◆ Input data:

(** An event means the same in the two layouts it has on Starknet. For a
    transfer of ERC20 and ERC721, a single transfer and a well-formed batch of
    ERC1155, each layout is accepted by its own processor and by no other of its
    kind, and the two do the same to the storage, the cache and the requests.
    Transfers of ERC20 and ERC721 also get the same task, whatever the layout; a
    single transfer of ERC1155 does not: the legacy processor tells tokens apart,
    the other serialises the whole contract. *)
Theorem legacy_layouts_equivalent (addr key op from to low high alow ahigh : Felt)
    (l : list (U256 * U256)) (ctx : EventProcessorContext) (w : World S) :
  let e20 := mkEvent addr [key; from; to] [low; high] in
  let l20 := mkEvent addr [key] [from; to; low; high] in
  let e721 := mkEvent addr [key; from; to; low; high] [] in
  let l721 := mkEvent addr [key] [from; to; low; high] in
  let e1155 := mkEvent addr [key; op; from; to] [low; high; alow; ahigh] in
  let l1155 := mkEvent addr [key] [op; from; to; low; high; alow; ahigh] in
  let ebatch := mkEvent addr [key; op; from; to] (batch_data l) in
  let lbatch := mkEvent addr [key] ([op; from; to] ++ batch_data l) in
  same_effect Erc20TransferProcessor Erc20LegacyTransferProcessor e20 l20 ctx w ∧
  same_effect Erc721TransferProcessor Erc721LegacyTransferProcessor e721 l721 ctx w ∧
  same_effect Erc1155TransferSingleProcessor Erc1155LegacyTransferSingleProcessor e1155 l1155 ctx w ∧
  (batch_ok l →
   same_effect Erc1155TransferBatchProcessor Erc1155LegacyTransferBatchProcessor ebatch lbatch ctx w) ∧
  task_identifier (W := World S) (E := ProcessorError) Erc20TransferProcessor e20 =
    task_identifier (W := World S) (E := ProcessorError) Erc20LegacyTransferProcessor l20 ∧
  task_identifier (W := World S) (E := ProcessorError) Erc721TransferProcessor e721 =
    task_identifier (W := World S) (E := ProcessorError) Erc721LegacyTransferProcessor l721 ∧
  task_identifier (W := World S) (E := ProcessorError) Erc1155TransferSingleProcessor e1155 =
    Some (hasher_finish [HFelt addr]) ∧
  task_identifier (W := World S) (E := ProcessorError) Erc1155LegacyTransferSingleProcessor l1155 =
    (t ← u256_deserialize [low; high] 0; Some (hasher_finish [HFelt addr; HU256 t])).
Proof.
  intros e20 l20 e721 l721 e1155 l1155 ebatch lbatch. unfold same_effect. split_and!; try reflexivity.
  - cbn [process Erc20TransferProcessor Erc20LegacyTransferProcessor]. unfold erc20_process. cbn [ctx_event with_event from_address keys data e20 l20].
    by rewrite (u256_at_eq [low; high] 0 [from; to; low; high] 2).
  - cbn [process Erc721TransferProcessor Erc721LegacyTransferProcessor]. unfold erc721_process. cbn [ctx_event with_event from_address keys data e721 l721].
    by rewrite (u256_at_eq [key; from; to; low; high] 3 [from; to; low; high] 2).
  - cbn [process Erc1155TransferSingleProcessor Erc1155LegacyTransferSingleProcessor].
    unfold erc1155_single_process. cbn [ctx_event with_event from_address keys data e1155 l1155].
    rewrite (bind_felt_at [op; from; to; low; high; alow; ahigh] 0 op) by done.
    by rewrite (u256_at_eq [low; high; alow; ahigh] 0 [op; from; to; low; high; alow; ahigh] 3),
      (u256_at_eq [low; high; alow; ahigh] 2 [op; from; to; low; high; alow; ahigh] 5).
  - intros Hl. split_and!; try reflexivity. unfold ebatch, lbatch.
    by rewrite new_batch_process, legacy_batch_process.
  - cbn. unfold token_task. by rewrite !u256_deserialize_at.
  - cbn. unfold token_task. by rewrite !u256_deserialize_at.
Qed.

(** C9: the transfers of a batch are all accounted for, whatever the order in
    which the tasks spawned for them take effect. When the processor returns
    [Ok], every token of the batch is registered and no other token became so,
    apart from the contract itself; the differences in the cache grew by exactly
    the transfers of the batch, and by one token of the contract, credited to
    account 1, for each token of the batch that was seen for the first time. *)
Theorem transfer_batch_accounted (addr key op from to : Felt) (l : list (U256 * U256))
    (ctx : EventProcessorContext) (os : list Cache.diff_op) (w w' : World S) :
  let e := mkEvent addr [key; op; from; to] (batch_data l) in
  batch_ok l → Cache.tracks os (Cache.im_erc_cache (cache w)) →
  Cache.volume_ok (os ++ batch_ops addr from to l) →
  process Erc1155TransferBatchProcessor (with_event e ctx) w = (Ok tt, w') →
  ∃ new, NoDup new ∧
    (∀ t, t ∈ new ↔ t ∈ l.*1 ∧ Cache.is_token_registered (Nft addr t) (cache w) = false) ∧
    (∀ t, Cache.is_token_registered t (cache w') =
       Cache.is_token_registered t (cache w) || bool_decide (t ∈ TokenContract addr :: (Nft addr <$> l.*1))) ∧
    Cache.tracks (os ++
      (new ≫= λ _, Cache.transfer_ops (Cache.mkTransfer (TokenContract addr) FELT_ZERO 1 1)) ++
      (l ≫= λ x, Cache.transfer_ops (Cache.mkTransfer (Nft addr x.1) from to x.2)))
      (Cache.im_erc_cache (cache w')).
Proof.
  intros e Hl Ht Hv. unfold e. rewrite new_batch_process by done. intros ([] & w1 & Hr & Hs)%st_bind_Ok.
  apply register_contract_Ok in Hr as (Hreg & Hb & Hsup).
  apply (spawn_all_accounted addr from to _ l os) in Hs as (new & Hnd & Hnew & Hreg' & Ht');
    [|by eapply tracks_diffs; [| |exact Ht]|done].
  exists new. split; [done|]. split; [|split; [|done]].
  - intros t. by rewrite Hnew, Hreg, bool_decide_false, orb_false_r.
  - intros t. rewrite Hreg', Hreg, (bool_decide_ext (t ∈ _ :: _) _ (elem_of_cons _ _ _)), bool_decide_or.
    apply symmetry, orb_assoc.
Qed.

◆ Exercise directions: Transcribe the listing above verbatim, leaving every line whole.

◆ Output of the task:
(** An event means the same in the two layouts it has on Starknet. For a
    transfer of ERC20 and ERC721, a single transfer and a well-formed batch of
    ERC1155, each layout is accepted by its own processor and by no other of its
    kind, and the two do the same to the storage, the cache and the requests.
    Transfers of ERC20 and ERC721 also get the same task, whatever the layout; a
    single transfer of ERC1155 does not: the legacy processor tells tokens apart,
    the other serialises the whole contract. *)
Theorem legacy_layouts_equivalent (addr key op from to low high alow ahigh : Felt)
    (l : list (U256 * U256)) (ctx : EventProcessorContext) (w : World S) :
  let e20 := mkEvent addr [key; from; to] [low; high] in
  let l20 := mkEvent addr [key] [from; to; low; high] in
  let e721 := mkEvent addr [key; from; to; low; high] [] in
  let l721 := mkEvent addr [key] [from; to; low; high] in
  let e1155 := mkEvent addr [key; op; from; to] [low; high; alow; ahigh] in
  let l1155 := mkEvent addr [key] [op; from; to; low; high; alow; ahigh] in
  let ebatch := mkEvent addr [key; op; from; to] (batch_data l) in
  let lbatch := mkEvent addr [key] ([op; from; to] ++ batch_data l) in
  same_effect Erc20TransferProcessor Erc20LegacyTransferProcessor e20 l20 ctx w ∧
  same_effect Erc721TransferProcessor Erc721LegacyTransferProcessor e721 l721 ctx w ∧
  same_effect Erc1155TransferSingleProcessor Erc1155LegacyTransferSingleProcessor e1155 l1155 ctx w ∧
  (batch_ok l →
   same_effect Erc1155TransferBatchProcessor Erc1155LegacyTransferBatchProcessor ebatch lbatch ctx w) ∧
  task_identifier (W := World S) (E := ProcessorError) Erc20TransferProcessor e20 =
    task_identifier (W := World S) (E := ProcessorError) Erc20LegacyTransferProcessor l20 ∧
  task_identifier (W := World S) (E := ProcessorError) Erc721TransferProcessor e721 =
    task_identifier (W := World S) (E := ProcessorError) Erc721LegacyTransferProcessor l721 ∧
  task_identifier (W := World S) (E := ProcessorError) Erc1155TransferSingleProcessor e1155 =
    Some (hasher_finish [HFelt addr]) ∧
  task_identifier (W := World S) (E := ProcessorError) Erc1155LegacyTransferSingleProcessor l1155 =
    (t ← u256_deserialize [low; high] 0; Some (hasher_finish [HFelt addr; HU256 t])).
Proof.
  intros e20 l20 e721 l721 e1155 l1155 ebatch lbatch. unfold same_effect. split_and!; try reflexivity.
  - cbn [process Erc20TransferProcessor Erc20LegacyTransferProcessor]. unfold erc20_process. cbn [ctx_event with_event from_address keys data e20 l20].
    by rewrite (u256_at_eq [low; high] 0 [from; to; low; high] 2).
  - cbn [process Erc721TransferProcessor Erc721LegacyTransferProcessor]. unfold erc721_process. cbn [ctx_event with_event from_address keys data e721 l721].
    by rewrite (u256_at_eq [key; from; to; low; high] 3 [from; to; low; high] 2).
  - cbn [process Erc1155TransferSingleProcessor Erc1155LegacyTransferSingleProcessor].
    unfold erc1155_single_process. cbn [ctx_event with_event from_address keys data e1155 l1155].
    rewrite (bind_felt_at [op; from; to; low; high; alow; ahigh] 0 op) by done.
    by rewrite (u256_at_eq [low; high; alow; ahigh] 0 [op; from; to; low; high; alow; ahigh] 3),
      (u256_at_eq [low; high; alow; ahigh] 2 [op; from; to; low; high; alow; ahigh] 5).
  - intros Hl. split_and!; try reflexivity. unfold ebatch, lbatch.
    by rewrite new_batch_process, legacy_batch_process.
  - cbn. unfold token_task. by rewrite !u256_deserialize_at.
  - cbn. unfold token_task. by rewrite !u256_deserialize_at.
Qed.

(** C9: the transfers of a batch are all accounted for, whatever the order in
    which the tasks spawned for them take effect. When the processor returns
    [Ok], every token of the batch is registered and no other token became so,
    apart from the contract itself; the differences in the cache grew by exactly
    the transfers of the batch, and by one token of the contract, credited to
    account 1, for each token of the batch that was seen for the first time. *)
Theorem transfer_batch_accounted (addr key op from to : Felt) (l : list (U256 * U256))
    (ctx : EventProcessorContext) (os : list Cache.diff_op) (w w' : World S) :
  let e := mkEvent addr [key; op; from; to] (batch_data l) in
  batch_ok l → Cache.tracks os (Cache.im_erc_cache (cache w)) →
  Cache.volume_ok (os ++ batch_ops addr from to l) →
  process Erc1155TransferBatchProcessor (with_event e ctx) w = (Ok tt, w') →
  ∃ new, NoDup new ∧
    (∀ t, t ∈ new ↔ t ∈ l.*1 ∧ Cache.is_token_registered (Nft addr t) (cache w) = false) ∧
    (∀ t, Cache.is_token_registered t (cache w') =
       Cache.is_token_registered t (cache w) || bool_decide (t ∈ TokenContract addr :: (Nft addr <$> l.*1))) ∧
    Cache.tracks (os ++
      (new ≫= λ _, Cache.transfer_ops (Cache.mkTransfer (TokenContract addr) FELT_ZERO 1 1)) ++
      (l ≫= λ x, Cache.transfer_ops (Cache.mkTransfer (Nft addr x.1) from to x.2)))
      (Cache.im_erc_cache (cache w')).
Proof.
  intros e Hl Ht Hv. unfold e. rewrite new_batch_process by done. intros ([] & w1 & Hr & Hs)%st_bind_Ok.
  apply register_contract_Ok in Hr as (Hreg & Hb & Hsup).
  apply (spawn_all_accounted addr from to _ l os) in Hs as (new & Hnd & Hnew & Hreg' & Ht');
    [|by eapply tracks_diffs; [| |exact Ht]|done].
  exists new. split; [done|]. split; [|split; [|done]].
  - intros t. by rewrite Hnew, Hreg, bool_decide_false, orb_false_r.
  - intros t. rewrite Hreg', Hreg, (bool_decide_ext (t ∈ _ :: _) _ (elem_of_cons _ _ _)), bool_decide_or.
    apply symmetry, orb_assoc.
Qed.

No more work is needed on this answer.